▸ Requirement:
Search the data below for "eapply"; list each line that holds it.

[Recorded data]

════════

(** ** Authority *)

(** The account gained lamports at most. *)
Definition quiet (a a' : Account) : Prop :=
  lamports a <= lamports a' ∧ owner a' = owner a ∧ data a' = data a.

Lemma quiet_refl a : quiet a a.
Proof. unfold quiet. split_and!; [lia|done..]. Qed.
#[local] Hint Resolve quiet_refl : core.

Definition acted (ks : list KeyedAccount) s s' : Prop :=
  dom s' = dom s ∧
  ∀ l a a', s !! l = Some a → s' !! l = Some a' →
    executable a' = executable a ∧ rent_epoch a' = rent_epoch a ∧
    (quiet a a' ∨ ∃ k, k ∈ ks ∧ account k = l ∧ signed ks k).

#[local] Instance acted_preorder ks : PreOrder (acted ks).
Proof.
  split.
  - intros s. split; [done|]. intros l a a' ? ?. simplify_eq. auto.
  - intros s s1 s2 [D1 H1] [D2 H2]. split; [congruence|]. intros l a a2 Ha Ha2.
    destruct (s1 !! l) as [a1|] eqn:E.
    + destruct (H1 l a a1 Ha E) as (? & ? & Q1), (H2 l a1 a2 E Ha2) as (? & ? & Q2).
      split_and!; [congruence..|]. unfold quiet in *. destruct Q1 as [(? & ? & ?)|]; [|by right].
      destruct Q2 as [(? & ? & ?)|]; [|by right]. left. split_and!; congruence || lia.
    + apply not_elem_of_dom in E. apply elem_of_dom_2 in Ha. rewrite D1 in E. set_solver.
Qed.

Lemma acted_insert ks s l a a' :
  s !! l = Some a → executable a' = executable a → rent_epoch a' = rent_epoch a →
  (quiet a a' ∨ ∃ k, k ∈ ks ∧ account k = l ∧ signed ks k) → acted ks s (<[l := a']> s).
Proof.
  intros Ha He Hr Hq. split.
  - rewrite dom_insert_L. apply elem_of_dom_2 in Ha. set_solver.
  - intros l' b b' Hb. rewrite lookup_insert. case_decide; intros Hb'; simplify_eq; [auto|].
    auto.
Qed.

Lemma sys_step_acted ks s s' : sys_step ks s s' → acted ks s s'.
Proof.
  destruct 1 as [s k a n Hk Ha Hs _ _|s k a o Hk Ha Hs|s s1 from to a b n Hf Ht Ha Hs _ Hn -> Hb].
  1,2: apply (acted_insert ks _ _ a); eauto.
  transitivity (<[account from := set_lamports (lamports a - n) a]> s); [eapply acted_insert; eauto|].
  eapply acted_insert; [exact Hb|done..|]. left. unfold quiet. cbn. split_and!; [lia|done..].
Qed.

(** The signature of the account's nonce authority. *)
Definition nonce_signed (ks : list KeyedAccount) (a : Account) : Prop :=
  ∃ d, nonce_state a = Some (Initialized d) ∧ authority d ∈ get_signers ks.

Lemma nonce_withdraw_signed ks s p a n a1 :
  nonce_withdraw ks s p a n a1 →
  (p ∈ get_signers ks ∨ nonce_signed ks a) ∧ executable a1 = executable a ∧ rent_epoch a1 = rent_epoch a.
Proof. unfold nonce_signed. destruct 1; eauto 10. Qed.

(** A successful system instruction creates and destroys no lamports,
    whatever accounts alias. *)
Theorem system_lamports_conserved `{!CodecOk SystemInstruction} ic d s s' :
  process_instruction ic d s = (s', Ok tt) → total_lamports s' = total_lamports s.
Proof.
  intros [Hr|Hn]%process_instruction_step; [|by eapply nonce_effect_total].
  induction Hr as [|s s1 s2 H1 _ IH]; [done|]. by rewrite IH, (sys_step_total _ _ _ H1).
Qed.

════════

▸ Solved exercise:
  transitivity (<[account from := set_lamports (lamports a - n) a]> s); [eapply acted_insert; eauto|].
  eapply acted_insert; [exact Hb|done..|]. left. unfold quiet. cbn. split_and!; [lia|done..].
  intros [Hr|Hn]%process_instruction_step; [|by eapply nonce_effect_total].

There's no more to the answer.